Es una tarde de domingo, calma y soleada. Estoy en Dresde. Miro a los santos de piedra alzados como titanes místicos sobre la cubierta de la iglesia palatina de los antiguos Electores de Sajonia. Los perfiles de las enormes figuras se recortan oscuros sobre el cielo intenso y desnudo de nubes. Acabo de cruzar el Elba por el puente viejo, con la vista del elegante burgo barroco en mi horizonte. He dejado en la otra orilla una muchedumbre plácida de familias, parejas de novios y grupos de jóvenes tomando el sol sobre la yerba rasa que roza la orilla norte del río.

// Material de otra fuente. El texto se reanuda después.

(** X11.  When several days hold the greatest number of counted items, the
    day selected is the one whose first counted item comes first in the
    fetched items: no day that reaches the same count has a counted item
    before it. *)
Theorem most_active_day_tie_goes_to_first_met userListItems best :
  snd (maxDay (itemsByDate userListItems)) = Some best ->
  exists before x after c,
    userListItems = before ++ x :: after /\
    counted_at x = Some c /\ JSDate.Day c = dd_date best /\
    forall day,
      List.length (counted_on day userListItems) = dd_count best ->
      counted_on day before = [].
Proof.
  intros Hbest. unfold maxDay in Hbest.
  destruct (fold_maxDay (JSObject.values_of_text_keys (itemsByDate userListItems)) O None)
    as (_ & _ & Hcase). cbv zeta in *.
  destruct Hcase as [E | (Hpos & v1 & v & v2 & Ev & Hr & Hc & Hless)].
  { rewrite E in Hbest. discriminate Hbest. }
  rewrite Hbest in Hr. injection Hr as <-.
  set (obj := itemsByDate userListItems) in *.
  unfold JSObject.values_of_text_keys in Ev.
  apply map_eq_app in Ev. destruct Ev as (o1 & o2' & Eobj & Ev1 & Ev2).
  destruct o2' as [| [k b] o2]; [discriminate Ev2 |]. cbn in Ev2. injection Ev2 as -> Ev2.
  pose proof (itemsByDate_NoDup userListItems) as Hnd. fold obj in Hnd.
  assert (Hk : k = dd_date best).
  { assert (Hin : In best (JSObject.values_of_text_keys obj)).
    { unfold JSObject.values_of_text_keys. rewrite Eobj, map_app. cbn.
      apply in_or_app. right. left. reflexivity. }
    pose proof (grouped_value _ _ Hin) as Hsum.
    assert (Hget : JSObject.get obj k = Some best).
    { apply (In_get _ _ _ Hnd). rewrite Eobj. apply in_or_app. right. left. reflexivity. }
    unfold obj in Hget. rewrite itemsByDate_get in Hget. unfold day_summary in Hget.
    destruct (counted_on k userListItems); [discriminate |]. injection Hget as <-. reflexivity. }
  subst k.
  assert (Hne : counted_on (dd_date best) userListItems <> []).
  { assert (Hget : JSObject.get obj (dd_date best) = Some best).
    { apply (In_get _ _ _ Hnd). rewrite Eobj. apply in_or_app. right. left. reflexivity. }
    unfold obj in Hget. rewrite itemsByDate_get in Hget. unfold day_summary in Hget.
    intros E. rewrite E in Hget. discriminate Hget. }
  destruct (split_at_first_counted _ _ Hne) as (before & x & after & Eitems & Hb & c & Ec & Ed).
  exists before, x, after, c. split; [exact Eitems |]. split; [exact Ec |]. split; [exact Ed |].
  intros day Hday.
  destruct (counted_on day before) as [| y ys] eqn:Eday; [reflexivity | exfalso].
  assert (Hdiff : day <> dd_date best).
  { intros ->. rewrite Hb in Eday. discriminate Eday. }
  (* the keys after the pass over [before] *)
  destruct (itemsByDate_keys_grow before (x :: after)) as (extra & Ekeys).
  rewrite <- Eitems in Ekeys. fold obj in Ekeys.
  assert (Hday_in : In day (map fst (itemsByDate before))).
  { destruct (in_dec Z.eq_dec day (map fst (itemsByDate before))) as [H | H]; [exact H |].
    apply get_None_keys in H. rewrite itemsByDate_get in H. unfold day_summary in H.
    rewrite Eday in H. discriminate H. }
  assert (Hbest_out : ~ In (dd_date best) (map fst (itemsByDate before))).
  { apply get_None_keys. rewrite itemsByDate_get. unfold day_summary. rewrite Hb. reflexivity. }
  assert (Hbest_extra : In (dd_date best) extra).
  { assert (H : In (dd_date best) (map fst obj)).
    { rewrite Eobj, map_app. cbn. apply in_or_app. right. left. reflexivity. }
    rewrite Ekeys in H. apply in_app_or in H. destruct H as [H | H]; [contradiction | exact H]. }
  apply in_split in Hbest_extra. destruct Hbest_extra as (e1 & e2 & ->).
  (* the entry of [day] lies after the entry of the winner *)
  assert (Hday_o2 : In day (map fst o2)).
  { destruct (day_summary day userListItems) as [s |] eqn:Es.
    - assert (Hs : dd_count s = dd_count best).
      { unfold day_summary in Es. destruct (counted_on day userListItems); [discriminate |].
        injection Es as <-. cbn [dd_count List.length] in *. lia. }
      rewrite <- itemsByDate_get in Es. fold obj in Es.
      apply (In_get _ _ _ Hnd) in Es. rewrite Eobj in Es.
      apply in_app_or in Es. destruct Es as [H | [H | H]].
      + exfalso. assert (Hv : In s v1).
        { rewrite <- Ev1. apply in_map_iff. exists (day, s). auto. }
        apply Hless in Hv. lia.
      + injection H as H _. exfalso. apply Hdiff. symmetry. exact H.
      + apply in_map_iff. exists (day, s). auto.
    - exfalso. unfold day_summary in Es.
      destruct (counted_on day userListItems) eqn:Eall; [| discriminate Es].
      rewrite Eitems, counted_on_app, Eday in Eall. discriminate Eall. }
  rewrite Eobj, map_app in Ekeys, Hnd. cbn [map fst] in Ekeys, Hnd.
  rewrite app_assoc in Ekeys.
  destruct (NoDup_split_unique _ _ _ _ _ Hnd Ekeys) as [Ea _].
  apply (NoDup_not_on_both_sides _ _ _ day Hnd); [| exact Hday_o2].
  rewrite Ea. apply in_or_app. left. exact Hday_in.
Qed.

Y ahora estoy aquí, absorto y con los ojos prendados de esas esculturas alzadas en lo alto, como dioses arcanos. Siento la historia entera de Europa rendida a los pies de la ciudad. Entiendo ahora el sentido profundo del barroco en Alemania (el amansamiento, la sumisión al mundo clásico). Y comprendo también lo que significan las piedras de una iglesia arrasada, colocadas de nuevo en su lugar por un pueblo abatido por el peso de su propia furia. No se si es el sol intenso que me hace sentirme en latitudes mediterráneas, pero en Dresde, ciudad mansa y trágica a la vez, veo discurrir el destino de todo un continente.
Me acompaña la música por estas calles que son en verdad la tramoya de una opera extraordinaria. Mas tarde sabré que dos muchachos eslavos tocan el violín y el oboe en el pasadizo que discurre bajo el edificio del ayuntamiento. Pero ahora, mientras pierdo mi vista en esas imágenes pétreas colgadas de las alturas, el Ave María de Schubert y la Primavera de Vivaldi dejan de ser música y se transforman en escalofríos intensos, en sensaciones sin nombre, que parecen alzarse sobre el tiempo y el espacio y enredarse en el aire para dar vida a las grandiosas efigies de granito y hacerlas moverse, y hablar, y tal vez bajar un día a la ciudad y caminar entre nosotros, los mortales.